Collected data
Lemma trim_id s : trimmed s = true -> trim s = s.
Proof.
  unfold trimmed. intros H. apply andb_true_iff in H as [H1 H2].
  apply negb_true_iff in H1, H2. unfold trim, trim_end.
  rewrite (trim_start_id s) by done. rewrite trim_start_id by done.
  apply reverse_involutive.
Qed.

(** ** Every step only removes code units *)

Lemma crlf_to_lf_sublist s : crlf_to_lf s `sublist_of` s.
Proof.
  by_length s; [done | ].
  destruct s as [|c [|d r]]; [done | done | ].
  rewrite crlf_to_lf_cons2. destruct (is_cr c && is_lf d) eqn:E.
  - apply andb_true_iff in E as [_ E]. apply is_lf_eq in E as ->.
    apply sublist_cons, sublist_skip. apply IHn. len.
  - apply sublist_skip. apply (IHn (d :: r)). len.
Qed.

Lemma strip_blanks_sublist s : strip_blanks s `sublist_of` s.
Proof.
  induction s as [|c r IH]; [done|]. cbn [strip_blanks].
  destruct (is_blank c && starts_with is_lf (strip_blanks r)).
  - by apply sublist_cons.
  - by apply sublist_skip.
Qed.

Lemma squeeze_lf_sublist s : squeeze_lf s `sublist_of` s.
Proof.
  induction s as [|c r IH]; [done|]. rewrite squeeze_lf_unfold.
  destruct (is_lf c && _).
  - by apply sublist_cons.
  - by apply sublist_skip.
Qed.

Lemma trim_sublist s : trim s `sublist_of` s.
Proof.
  destruct (trim_infix s) as (pre & post & H). rewrite H at 2.
  apply sublist_inserts_l, sublist_inserts_r. done.
Qed.

Lemma normalize_sublist s : normalize s `sublist_of` crlf_to_lf s.
Proof.
  unfold normalize. rewrite normalize_unfold. simpl or_empty.
  etrans; [apply trim_sublist|]. etrans; [apply squeeze_lf_sublist|].
  apply strip_blanks_sublist.
Qed.

(** ** What each step establishes, and when it changes nothing *)

Lemma at_crlf_cons c r : at_crlf (c :: r) = is_cr c && starts_with is_lf r.
Proof. destruct r; simpl; [by rewrite andb_false_r | done]. Qed.

Lemma at_blank_lf_cons c r :
  at_blank_lf (c :: r) = is_blank c && starts_with is_lf r.
Proof. destruct r; simpl; [by rewrite andb_false_r | done]. Qed.

Lemma at_lf3_cons c r :
  at_lf3 (c :: r)
  = is_lf c && starts_with is_lf r && starts_with is_lf (tail r).
Proof.
  destruct r as [|d [|e r]]; simpl; rewrite ?andb_false_r; done.
Qed.

Lemma strip_blanks_clean s : has_blank_lf (strip_blanks s) = false.
Proof.
  unfold has_blank_lf. induction s as [|c r IH]; [done|].
  cbn [strip_blanks].
  destruct (is_blank c && starts_with is_lf (strip_blanks r)) eqn:E; [done|].
  cbn [occurs]. by rewrite at_blank_lf_cons, E, IH.
Qed.

Lemma strip_blanks_id s : has_blank_lf s = false -> strip_blanks s = s.
Proof.
  unfold has_blank_lf. induction s as [|c r IH]; [done|].
  cbn [occurs]. rewrite at_blank_lf_cons. intros H.
  apply orb_false_iff in H as [H1 H2].
  cbn [strip_blanks]. rewrite (IH H2). by rewrite H1.
Qed.

Lemma squeeze_lf_clean s : has_lf3 (squeeze_lf s) = false.
Proof.
  unfold has_lf3. induction s as [|c r IH]; [done|].
  cbn [squeeze_lf].
  destruct (is_lf c && starts_with is_lf (squeeze_lf r)
            && starts_with is_lf (tail (squeeze_lf r))) eqn:E; [done|].
  cbn [occurs]. by rewrite at_lf3_cons, E, IH.
Qed.

Lemma squeeze_lf_id s : has_lf3 s = false -> squeeze_lf s = s.
Proof.
  unfold has_lf3. induction s as [|c r IH]; [done|].
  cbn [occurs]. rewrite at_lf3_cons. intros H.
  apply orb_false_iff in H as [H1 H2].
  cbn [squeeze_lf]. rewrite (IH H2). by rewrite H1.
Qed.

Lemma squeeze_lf_head s : starts_with is_lf (squeeze_lf s) = starts_with is_lf s.
Proof.
  destruct s as [|c r]; [done|]. cbn [squeeze_lf].
  destruct (is_lf c && starts_with is_lf (squeeze_lf r)
            && starts_with is_lf (tail (squeeze_lf r))) eqn:E; [|done].
  apply andb_true_iff in E as [E _]. apply andb_true_iff in E as [E1 E2].
  simpl. by rewrite E1, E2.
Qed.

Lemma squeeze_lf_keeps_clean s :
  has_blank_lf s = false -> has_blank_lf (squeeze_lf s) = false.
Proof.
  unfold has_blank_lf. induction s as [|c r IH]; [done|].
  cbn [occurs]. rewrite at_blank_lf_cons. intros H.
  apply orb_false_iff in H as [H1 H2]. cbn [squeeze_lf].
  destruct (is_lf c && _ && _); [by apply IH|].
  cbn [occurs]. by rewrite at_blank_lf_cons, squeeze_lf_head, H1, IH.
Qed.

Lemma crlf_to_lf_id s : has_crlf s = false -> crlf_to_lf s = s.
Proof.
  unfold has_crlf. induction s as [|c r IH]; [done|].
  cbn [occurs]. intros H. apply orb_false_iff in H as [H1 H2].
  destruct r as [|d r]; [done|]. simpl in H1. rewrite crlf_to_lf_cons2.
  rewrite H1. f_equal. by apply IH.
Qed.

Lemma crlf_to_lf_shrinks s :
  has_crlf s = true -> (length (crlf_to_lf s) < length s)%nat.
Proof.
  unfold has_crlf. by_length s; [done | ].
  destruct s as [|c [|d r]]; [done | done | ].
  rewrite occurs_cons, at_crlf_cons. cbn [starts_with]. rewrite crlf_to_lf_cons2.
  destruct (is_cr c && is_lf d) eqn:E; cbn [orb].
  - intros _. pose proof (sublist_length _ _ (crlf_to_lf_sublist r)). len.
  - intros H. apply IHn in H; len.
Qed.

Lemma crlf_to_lf_no_cr s : has_stray_cr s = false -> CR ∉ crlf_to_lf s.
Proof.
  unfold has_stray_cr. by_length s; [by intros _ ?%elem_of_nil | ].
  destruct s as [|c [|d r]]; [by intros _ ?%elem_of_nil | | ].
  - simpl. rewrite andb_true_r, orb_false_r. unfold is_cr. intros H.
    apply N.eqb_neq in H. intros Hin%list_elem_of_singleton. done.
  - rewrite occurs_cons. cbn [at_stray_cr starts_with]. rewrite crlf_to_lf_cons2.
    intros H. apply orb_false_iff in H as [H1 H2].
    destruct (is_cr c) eqn:Ec; cbn [andb] in *.
    + apply negb_false_iff in H1. rewrite H1.
      rewrite occurs_cons in H2. apply orb_false_iff in H2 as [_ H2].
      intros [?|Hin]%elem_of_cons; [done|]. revert Hin. apply IHn; [len|done].
    + intros [Hc|Hin]%elem_of_cons.
      * subst c. done.
      * revert Hin. apply (IHn (d :: r)); [len|done].
Qed.

(** ** The result of [_normalizeExtractedText] *)

Lemma normalize_eq s :
  normalize s = trim (squeeze_lf (strip_blanks (crlf_to_lf s))).
Proof. unfold normalize. by rewrite normalize_unfold. Qed.

Lemma normalize_no_blank_lf t : has_blank_lf (_normalizeExtractedText t) = false.
Proof.
  rewrite normalize_unfold.
  destruct (trim_infix (squeeze_lf (strip_blanks (crlf_to_lf (or_empty t)))))
    as (pre & post & H).
  apply (occurs_infix _ pre _ post at_blank_lf_monotone). rewrite <- H.
  apply squeeze_lf_keeps_clean, strip_blanks_clean.
Qed.

Lemma normalize_no_lf3 t : has_lf3 (_normalizeExtractedText t) = false.
Proof.
  rewrite normalize_unfold.
  destruct (trim_infix (squeeze_lf (strip_blanks (crlf_to_lf (or_empty t)))))
    as (pre & post & H).
  apply (occurs_infix _ pre _ post at_lf3_monotone). rewrite <- H.
  apply squeeze_lf_clean.
Qed.

Lemma normalize_trimmed t : trimmed (_normalizeExtractedText t) = true.
Proof. rewrite normalize_unfold. apply trimmed_trim. Qed.

Lemma no_cr_no_crlf s : CR ∉ s -> has_crlf s = false.
Proof.
  unfold has_crlf. induction s as [|c r IH]; [done|].
  intros H. apply not_elem_of_cons in H as [Hc Hr].
  rewrite occurs_cons, at_crlf_cons, (IH Hr).
  unfold is_cr. assert (Hc' : c <> CR) by congruence.
  by apply N.eqb_neq in Hc' as ->.
Qed.

Lemma normalize_no_cr t :
  has_stray_cr (or_empty t) = false -> CR ∉ _normalizeExtractedText t.
Proof.
  intros H Hin. apply (crlf_to_lf_no_cr _ H).
  apply (elem_of_sublist _ _ _ Hin). rewrite normalize_unfold.
  etrans; [apply trim_sublist|]. etrans; [apply squeeze_lf_sublist|].
  apply strip_blanks_sublist.
Qed.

• [EXERCISE] Say how many lines in the records hold the string "step". Give no other words.

• [SOLUTION BELOW] 2